El aumento de los alérgenos no declarados

El aumento de los alérgenos no declarados

La Organización de Investigación y Alergia a los Alimentos estima que 15 millones de estadounidenses tienen alergias a los alimentos, lo que incluye más de 5 millones de niños menores de 18 años, es decir, aproximadamente 1 de cada 13 niños. La frecuencia de reacciones alérgicas graves a los alimentos ha aumentado exponencialmente, llegando a más del 300 por ciento de 2007 a 2016, según un estudio reciente de reclamaciones de seguros privados relacionados con la atención médica realizado .

FAIR Health es un grupo sin fines de lucro que recoge, analiza e interpreta la mayor colección de datos de reclamos de salud de la nación. Es interesante notar que las reacciones anafilácticas debidas a «otros alimentos específicos» representaron el 33 por ciento de las declaraciones de reacción alimenticia anafiláctica entre 2007 y 2016. Esto valida aún más que es posible que un individuo tenga múltiples alergias alimentarias. El cacahuete representó el 26% del total del gráfico y un análisis más detallado de los datos muestra que este número crece constantemente.

En 2004, la FDA estableció la Ley de Etiquetado de Alérgenos Alimentarios y Protección al Consumidor, que exige que los productos alimenticios y las bebidas lleven etiquetas que identifiquen los ocho principales alérgenos, conocidos popularmente como «Los 8 grandes». Estos incluyen el maní, la leche, los huevos, el pescado, los mariscos crustáceos, los frutos secos, el trigo y la soja. A pesar de las medidas regulatorias como ésta y la Ley de Modernización de la Seguridad Alimentaria (FSMA), las retiradas de productos están aumentando debido a los alérgenos no declarados. He aquí tres factores que contribuyen al problema.

1. Requisitos reglamentarios incoherentes en toda la cadena de suministro. Existe una creciente necesidad de normas y reglamentos más homogéneos en todos los sistemas de la cadena de suministro. Los ingredientes de los alimentos se envían a todo el mundo y con más ingredientes internacionales que se integran en los sistemas nacionales de suministro y distribución de alimentos; es imperativo que los fabricantes sepan no sólo de dónde proceden sus ingredientes, sino también si hubo un paso de subprocesamiento junto con otros ingredientes de los alimentos. El etiquetado de los alimentos sigue siendo un área de oportunidad para nuevas mejoras, ya que ciertas tiendas minoristas étnicas de los Estados Unidos continúan vendiendo productos alimenticios con etiquetas no totalmente traducidas al inglés.

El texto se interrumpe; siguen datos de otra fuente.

(** * BigAko: a shallow embedding of the chat server in [main.py]

    The development follows the source file top-down:

    - the Python [bytes] / [str] primitives the handlers rely on
      ([in], [find], [split], [rsplit], slicing, [strip], UTF-8 decoding)
      and the SHA-256 digest of [hashlib];
    - the two SQLite tables ([users], [messages]) and the methods of
      [BigAkoServer] that touch them;
    - the request handlers of [BigAkoHandler], as state-passing functions
      returning the response that is written and the new server state;
    - the properties of the credential store, the session registry, the
      message store, the in-memory mirror and the multipart decoder.

    Conventions.  A Python [bytes] object is a [list ascii].  A Python [str]
    is represented by its UTF-8 encoding, again a [list ascii]: [encode()]
    is then the identity and [decode()] is a validity check.  Values drawn
    from the environment (random salts, tokens, uuids, clock readings) are
    passed in explicitly.  The methods take the digest and
    [urllib.parse.parse_qs] as parameters; what is proved of them holds
    of every digest, [Hashlib.sha256_hexdigest] among them.  Requests are
    handled one at a time; the database and the uploads directory of the
    server are taken to be in working order, so a statement or a write
    fails only for the reasons written out below (a duplicate username, a
    file name the directory cannot hold). *)

From Stdlib Require Import ZArith Ascii String List Permutation Sorted Lia.
From stdpp Require Import base option list gmap strings.
(** * Nexus Guard browser extension: coordination and heuristic layer

    A shallow embedding of the three scripts of the extension
    ([background.js], [content.js], [popup.js]) and the properties of
    the scan pipelines and of the heuristic detectors.

    Conventions of the embedding.
    - A JavaScript string is a [string] whose characters are UTF-16 code
      units below 256 (the Latin-1 range); the vocabularies and the
      patterns of the program are plain ASCII.
    - A JavaScript object literal is a [JObj] property list in insertion
      order; a missing property reads as [JUndefined].
    - Host services (capture, downloads, [fetch], script injection,
      storage) are answers of a [Host] record; what the program does to
      the outside is appended to the [log] of the [World].
    - An [async] function is a computation in the monad [M]: it either
      resolves ([Ok]) or rejects ([Throw]); effects made before a
      rejection stay in the world.  Diagnostics written to the console are
      not part of the model. *)

From Stdlib Require Import String Ascii List Bool Arith NArith ZArith Lia.
From Stdlib Require Import QArith Qround DecimalString.
Import ListNotations.
Set Warnings "-register-all".
Close Scope Q_scope.
Open Scope string_scope.
Open Scope nat_scope.
Open Scope list_scope.

(** String concatenation, the [+] of JavaScript on strings. *)
Infix "+++" := String.append (at level 60, right associativity).

(* ================================================================== *)
(** * JavaScript base layer *)
(* ================================================================== *)

Module Js.

(** ** Strings *)

(** The double quote character, used inside message templates. *)
Definition dquote : string := String (ascii_of_nat 34) EmptyString.

(** [Character.toLowerCase] on one code unit of the Latin-1 range:
    [A-Z] and the accented capitals [U+00C0..U+00DE] (the multiplication
    sign [U+00D7] apart) move up by 32. *)
Definition lowerChar (c : ascii) : ascii :=
  let n := nat_of_ascii c in
  if ((65 <=? n) && (n <=? 90))
     || ((192 <=? n) && (n <=? 222) && negb (n =? 215))
  then ascii_of_nat (n + 32) else c.

(** [String.prototype.toLowerCase]. *)
Fixpoint toLowerCase (s : string) : string :=
  match s with
  | EmptyString => EmptyString
  | String c s' => String (lowerChar c) (toLowerCase s')
  end.

(** [s.startsWith(p)]. *)
Definition startsWith (s p : string) : bool := String.prefix p s.

(** [String.prototype.includes]: [sub] occurs somewhere in [s]. *)
Fixpoint includes (s sub : string) : bool :=
  String.prefix sub s
  || match s with
     | EmptyString => false
     | String _ s' => includes s' sub
     end.

(** [s.substring(0, n)]. *)
Definition substring0 (n : nat) (s : string) : string := String.substring 0 n s.

(** White space of [String.prototype.trim] in the Latin-1 range. *)
Definition isWhiteSpace (c : ascii) : bool :=
  let n := nat_of_ascii c in
  ((9 <=? n) && (n <=? 13)) || (n =? 32) || (n =? 160).

Fixpoint trimStart (s : string) : string :=
  match s with
  | EmptyString => EmptyString
  | String c s' => if isWhiteSpace c then trimStart s' else s
  end.

(** Drops trailing white space: a character is kept when something
    that is not white space follows it or when it is not white space. *)
Fixpoint trimEnd (s : string) : string :=
  match s with
  | EmptyString => EmptyString
  | String c s' =>
      match trimEnd s' with
      | EmptyString => if isWhiteSpace c then EmptyString else String c EmptyString
      | r => String c r
      end
  end.

(** [String.prototype.trim]. *)
Definition trim (s : string) : string := trimEnd (trimStart s).

(** [Array.prototype.join]. *)
Definition join (sep : string) (l : list string) : string := String.concat sep l.

(** Decimal rendering of a non-negative integer inside a template. *)
Definition showNat (n : nat) : string := NilZero.string_of_uint (Nat.to_uint n).

Definition showN (n : N) : string := NilZero.string_of_uint (N.to_uint n).

(** [s.split(sep).pop()] for a one-character separator: the part of
    [s] after the last separator, the whole string when there is none.
    [acc] is the segment read so far. *)
Fixpoint lastSegment (sep : ascii) (acc s : string) : string :=
  match s with
  | EmptyString => acc
  | String c s' =>
      if Ascii.eqb c sep then lastSegment sep EmptyString s'
      else lastSegment sep (acc +++ String c EmptyString) s'
  end.

Definition splitPop (sep : ascii) (s : string) : string :=
  lastSegment sep EmptyString s.

(** ** Regular expressions

    The fragment the program uses: literals, alternation, sequencing and
    the greedy [.*].  All patterns of the program carry the [i] flag and
    are ASCII, so a pattern character matches a text character when both
    have the same [canonicalize] image. *)

Inductive Regex : Type :=
| Lit (s : string)
| AnyStar
| Seq (r1 r2 : Regex)
| Alt (r1 r2 : Regex).

(** Case folding of the [i] flag without the [u] flag: ASCII letters
    are folded to upper case; a code unit at or above 128 never folds to
    an ASCII one, so it is left alone. *)
Definition canonicalize (c : ascii) : ascii :=
  let n := nat_of_ascii c in
  if (97 <=? n) && (n <=? 122) then ascii_of_nat (n - 32) else c.

(** Matches the literal [l] at the head of [s]; the rest of [s]. *)
Fixpoint stripLit (l s : string) : option string :=
  match l with
  | EmptyString => Some s
  | String a l' =>
      match s with
      | EmptyString => None
      | String b s' =>
          if Ascii.eqb (canonicalize a) (canonicalize b) then stripLit l' s' else None
      end
  end.

(** [.] matches anything but a line terminator. *)
Definition isLineTerminator (c : ascii) : bool :=
  let n := nat_of_ascii c in (n =? 10) || (n =? 13).

(** Greedy [.*] followed by the continuation [k]: the longest run
    first, then shorter ones. *)
Fixpoint anyStar (s : string) (k : string -> option string) : option string :=
  match s with
  | EmptyString => k s
  | String c s' =>
      if isLineTerminator c then k s
      else match anyStar s' k with
           | Some r => Some r
           | None => k s
           end
  end.

(** Backtracking matcher anchored at the head of [s]; [k] is what has
    to match afterwards, the answer is the text left after the match. *)
Fixpoint matchAt (r : Regex) (s : string) (k : string -> option string)
  : option string :=
  match r with
  | Lit l => match stripLit l s with Some rest => k rest | None => None end
  | AnyStar => anyStar s k
  | Seq r1 r2 => matchAt r1 s (fun s' => matchAt r2 s' k)
  | Alt r1 r2 =>
      match matchAt r1 s k with
      | Some rest => Some rest
      | None => matchAt r2 s k
      end
  end.

(** [pattern.test(s)]: a match starts at some position of [s]. *)
Fixpoint test (r : Regex) (s : string) : bool :=
  match matchAt r s Some with
  | Some _ => true
  | None => match s with
            | EmptyString => false
            | String _ s' => test r s'
            end
  end.

(** The matches of a [g] pattern from left to right.  [skip] counts the
    characters of the previous match still to be passed over; an empty
    match moves on by one character. *)
Fixpoint scan (r : Regex) (skip : nat) (s : string) : list string :=
  match s with
  | EmptyString =>
      match skip, matchAt r s Some with
      | O, Some _ => [EmptyString]
      | _, _ => []
      end
  | String _ s' =>
      match skip with
      | S n => scan r n s'
      | O =>
          match matchAt r s Some with
          | Some rest =>
              let len := String.length s - String.length rest in
              substring0 len s :: scan r (len - 1) s'
          | None => scan r 0 s'
          end
      end
  end.

(** [text.match(pattern)] for a pattern with the [g] flag: [null] when
    nothing matches, the array of matched substrings otherwise. *)
Definition matchG (text : string) (r : Regex) : option (list string) :=
  match scan r 0 text with
  | [] => None
  | ms => Some ms
  end.

(** [Array.prototype.forEach] with a body that updates an accumulator
    the callback closes over. *)
Definition forEach {A B : Type} (l : list A) (body : B -> A -> B) (init : B) : B :=
  fold_left body l init.

(** [Array.prototype.push] of one element. *)
Definition push {A : Type} (l : list A) (x : A) : list A := l ++ [x].

End Js.

(* ================================================================== *)
(** * Values, exceptions and the host *)
(* ================================================================== *)

(** A JavaScript value as the program handles it: what [JSON.parse]
    yields, object and array literals, and [undefined]. *)
Inductive JsValue : Type :=
| JUndefined
| JNull
| JBool (b : bool)
| JNum (q : Q)
| JStr (s : string)
| JArr (items : list JsValue)
| JObj (props : list (string * JsValue)).

(** An [Error] object; handlers only read its [message]. *)
Record JsError : Type := Error { message : string }.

2. La AMSS requiere tiempo para su plena aplicación. Aún estamos en las fases de implementación de la AAMS. Hasta ahora el enfoque principal ha sido el de las grandes etiquetas, es decir, para los fabricantes de alimentos, distribuidores y minoristas, ya que les resulta mucho más fácil desplegar sistemas estandarizados, habilitar protocolos de documentación y desarrollar planes de contingencia. Las empresas alimentarias más pequeñas acaban de unirse al tren. El riesgo es que esto incluye ciertos bolsillos de la industria alimentaria que manejan alimentos listos para comer. Con poca o ninguna capacidad para detectar eficazmente los peligros primarios como los alérgenos a nivel de la cocina doméstica, los contaminantes se desplazan por la cadena de suministro sin que se establezcan sistemas de rastreo posibles. Esto deja al público expuesto a los riesgos y hace que sea aún más difícil investigar a fondo la raíz del problema.

3. La creciente necesidad de conciencia. También hay una creciente necesidad de concienciación, no sólo mediante una mejor capacitación en materia de inocuidad de los alimentos, sino también mediante sistemas generales de comunicación. La brecha puede reducirse, si no cerrarse, aumentando la sensibilización del público y proporcionando más claridad en cuanto a las iniciativas reglamentarias y las medidas de etiquetado de los alimentos.